攫ってきた青年は、「ナイト」が<鎧>に消えた途端、あのひどく暢気な人格に変貌した。
現れた当初から泣いてはいたが、とにかく涙もろくて、感情がそのまま顔に出る。「あんな調子で、今までよく無事で生きてこられたものだ」と、こちらが心配になるほどだ。
一応「人質」とか「捕虜」とかいうものの立場は理解しているようなのだが、逃げる気もないらしい。それでべつに拘束もせずにいたところ、なんと「仕事がしたい」と言い出した。
要は、意味もなく厚待遇を受けることに慣れていないということらしい。要するに庶民感覚なのであろう。だが、意外にもその仕事で思った以上の成果を上げて、遂にこの王宮でそれなりの階級を与える羽目になってしまった。
あの「アキユキ」とは親しい友人だということだったが、それにしても、あまりにも性格が違いすぎる。
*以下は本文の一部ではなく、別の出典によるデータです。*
(* ===== verification/ConcurrentServers.v ===== *)
(** * ConcurrentServers: a process or a thread for each connection

    Models [server.c] of [Linux_Net/concurrent/mult_process_concurrent] and
    [mult_thread_concurrent], which send back in upper case what they receive.
    Creating the listening socket is left out.

    What a worker makes of an answer of [Read] is [respond] of [Multiplex]: the
    bytes are sent back, of which some arrive; the end of the stream ends the
    worker; after an error the length -1 reaches [Write], which refuses it, and the
    loop goes on. *)
From S2P Require Import Prelude.
From S2P Require Import Multiplex.

(** ** A process for each connection *)

Module Processes.

(** A child that has exited is a zombie until it is waited for. *)
Inductive status := running | zombie | reaped.
#[export] Instance status_eq_dec : EqDecision status.
Proof. solve_decision. Defined.

(** A child: its connection and the descriptors it has open. *)
Record child := Child { sock : nat; fds : gset nat; dialogue : conn; state : status }.

(** Where the parent is: in [Accept], after it, after [fork]. *)
Inductive place := at_accept | at_fork (connfd : nat) | at_close (connfd : nat).

(** The parent with its open descriptors, its children, whether SIGCHLD is pending
    (signals of one kind are not counted). *)
Record processes := Processes_ { parent : place; parent_fds : gset nat; children : list child; sigchld : bool }.

Definition p_start (listenfd : nat) : processes := Processes_ at_accept {[listenfd]} [] false.

Definition reap (c : child) : child :=
  match state c with zombie => Child (sock c) (fds c) (dialogue c) reaped | _ => c end.

(** What happens next: the parent's calls with what they give, a turn of the loop
    of child [k], the signal handler. *)
Inductive p_event :=
  | accepts (connfd : nat) | forks (ok : bool) | closes
  | works (k : nat) (a : answer)
  | do_sigchild.

(** [fork]: the child has the parent's descriptors and closes the listening one. *)
Definition new_child (listenfd connfd : nat) (p : processes) : child :=
  Child connfd (parent_fds p ∖ {[listenfd]}) (Conn [] []) running.

Definition work (a : answer) (c : child) : child * bool :=
  match respond false a (dialogue c) with
  | Some d => (Child (sock c) (fds c) d (state c), false)
  | None => (Child (sock c) (fds c ∖ {[sock c]}) (dialogue c) zombie, true)
  end.

Definition p_step (listenfd : nat) (e : p_event) (p : processes) : option (outcome processes) :=
  match e, parent p with
  | accepts connfd, at_accept =>
      Some (returns (Processes_ (at_fork connfd) ({[connfd]} ∪ parent_fds p) (children p) (sigchld p)))
  | forks true, at_fork connfd =>
      Some (returns (Processes_ (at_close connfd) (parent_fds p) (children p ++ [new_child listenfd connfd p]) (sigchld p)))
  | forks false, at_fork _ => Some WrapIO.perr_exit
  | closes, at_close connfd =>
      Some (returns (Processes_ at_accept (parent_fds p ∖ {[connfd]}) (children p) (sigchld p)))
  | works k a, _ =>
      c ← children p !! k;
      if decide (state c = running) then
        let '(c', exited) := work a c in
        Some (returns (Processes_ (parent p) (parent_fds p) (<[k := c']> (children p)) (sigchld p || exited)))
      else None
  | do_sigchild, _ =>
      if sigchld p then Some (returns (Processes_ (parent p) (parent_fds p) (reap <$> children p) false)) else None
  | _, _ => None
  end.

Fixpoint p_run (listenfd : nat) (es : list p_event) (p : processes) : option (outcome processes) :=
  match es with
  | [] => Some (returns p)
  | e :: es' =>
      o ← p_step listenfd e p;
      match o with returns p' => p_run listenfd es' p' | _ => Some o end
  end.

End Processes.

(** ** A thread for each connection *)

Module Threads.

Definition MAX_THREADS : nat := 256.

(** The array [ts], of which the first [used] entries are set; the entry each
    thread works on and whether it has ended; the open connections. *)
Record threads := Threads_ { ts : list nat; entry : list (nat * bool); open : gmap nat conn; closed : list conn }.

Definition t_start : threads := Threads_ [] [] ∅ [].

(** [Accept] returns; the thread is created or not ([pthread_detach] of a thread
    that was not created is undefined, and so is the entry past the last); a turn
    of the loop of thread [k]. *)
Inductive t_event := accepts (connfd : nat) (created : bool) | works (k : nat) (a : answer).

Definition t_step (e : t_event) (p : threads) : option (outcome threads) :=
  match e with
  | accepts connfd created =>
      if (length (ts p) <? MAX_THREADS)%nat && created then
        Some (returns (Threads_ (ts p ++ [connfd]) (entry p ++ [(length (ts p), true)]) (<[connfd := Conn [] []]> (open p)) (closed p)))
      else Some undefined
  | works k a =>
      '(i, running) ← entry p !! k;
      if running : bool then
        connfd ← ts p !! i;
        match open p !! connfd with
        | None => Some undefined (* another thread has closed it *)
        | Some c =>
            Some (returns match respond false a c with
                          | Some c' => Threads_ (ts p) (entry p) (<[connfd := c']> (open p)) (closed p)
                          | None => Threads_ (ts p) (<[k := (i, false)]> (entry p)) (delete connfd (open p)) (closed p ++ [c])
                          end)
        end
      else None
  end.

Fixpoint t_run (es : list t_event) (p : threads) : option (outcome threads) :=
  match es with
  | [] => Some (returns p)
  | e :: es' =>
      o ← t_step e p;
      match o with returns p' => t_run es' p' | _ => Some o end
  end.

End Threads.

(** ** Processes *)

Section processes.
Import Processes.
Context (listenfd : nat).

(** [accept] returns a descriptor that the parent does not have. *)
Fixpoint p_fresh (es : list p_event) (p : processes) : Prop :=
  match es with
  | [] => True
  | e :: es' =>
      match e with accepts connfd => connfd ∉ parent_fds p | _ => True end /\
      forall p', p_step listenfd e p = Some (returns p') -> p_fresh es' p'
  end.

Definition child_ok (c : child) : Prop :=
  conn_ok (dialogue c) /\ fds c = (if decide (state c = running) then {[sock c]} else ∅).

Record p_inv (p : processes) : Prop := {
  pi_parent : match parent p with
              | at_accept => parent_fds p = {[listenfd]}
              | at_fork fd | at_close fd => fd <> listenfd /\ parent_fds p = {[fd; listenfd]}
              end;
  pi_children : Forall child_ok (children p);
  pi_zombies : sigchld p = false -> Forall (fun c => state c <> zombie) (children p) }.

Lemma work_ok a c : child_ok c -> state c = running -> let '(c', exited) := work a c in
  child_ok c' /\ (exited = false -> state c' <> zombie).
Proof.
  intros [Hd Hf] Hr. unfold work. rewrite decide_True in Hf by done. destruct a as [s n| | |]; cbn.
  - split; [|by rewrite Hr]. split; [|cbn; by rewrite decide_True]. by apply talk_ok.
  - split; [|done]. split; [done|]. cbn. rewrite Hf. set_solver.
  - split; [|by rewrite Hr]. split; [done|]. cbn. by rewrite decide_True.
  - split; [|by rewrite Hr]. split; [done|]. cbn. by rewrite decide_True.
Qed.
それに、二人は「単なる友人」というには、ずっと密度の濃い間柄にも見えた。
「実はもっと違う関係なのではないか」と少し下世話な勘繰りもしないこともなかったのだが、のほほんとした本人を見ている限り、どうやらそういうことでもないらしい。
(ユウヤ……か)
長い黒髪をかき上げて、サーティークは眉間に皺を寄せた。
あの優しげな佇まいも、くるくる変わる表情も、自分の心を波立たせる。
傍には置きたい。
だが、疎ましいのだ。
本当なら、初めから、もっと遠ざけておくべきだった。
早々に、地下牢にでも放り込んでおけばよかったのだ。
涙もろくて素直に過ぎるあの顔を見て、それには忍びないと思ってしまった、あの時の自分が恨めしい。そもそも、「あの宗之と同じ辛さを味わってきた青年だから」と、憐れみを掛けたのが間違いだったのだ。
……もちろん、今となってはすべてが遅いが。
(ナイトウ……ユウヤ)
彼の笑顔は、自分にかの人を思い出させる。
……もう二度と、会えない誰かを。
「おはようございまする、陛下。そろそろ、朝のお時間にござりまする」
寝室の扉の外から遠慮がちな侍従の声がして、サーティークは取り留めのない思考に終止符を打った。
「入れ。もう起きている」
短く答えて、素早く寝台から降りる。これからの朝稽古のため、サーティークは手早く稽古着に着替え、愛刀を手にした。
早朝の、城の中庭へと続く廊下を足早にゆく。
途中、ちらりと遠目に、渡り廊下へ続く通路の方を見やった。
あの尖塔へと続く通路だ。
かの父は、一体どう思うのだろう。
自分の、もう一人のあの父は。
彼の息子とこの自分が、いずれ刃を合わせて戦うことになるのだと知ったなら──。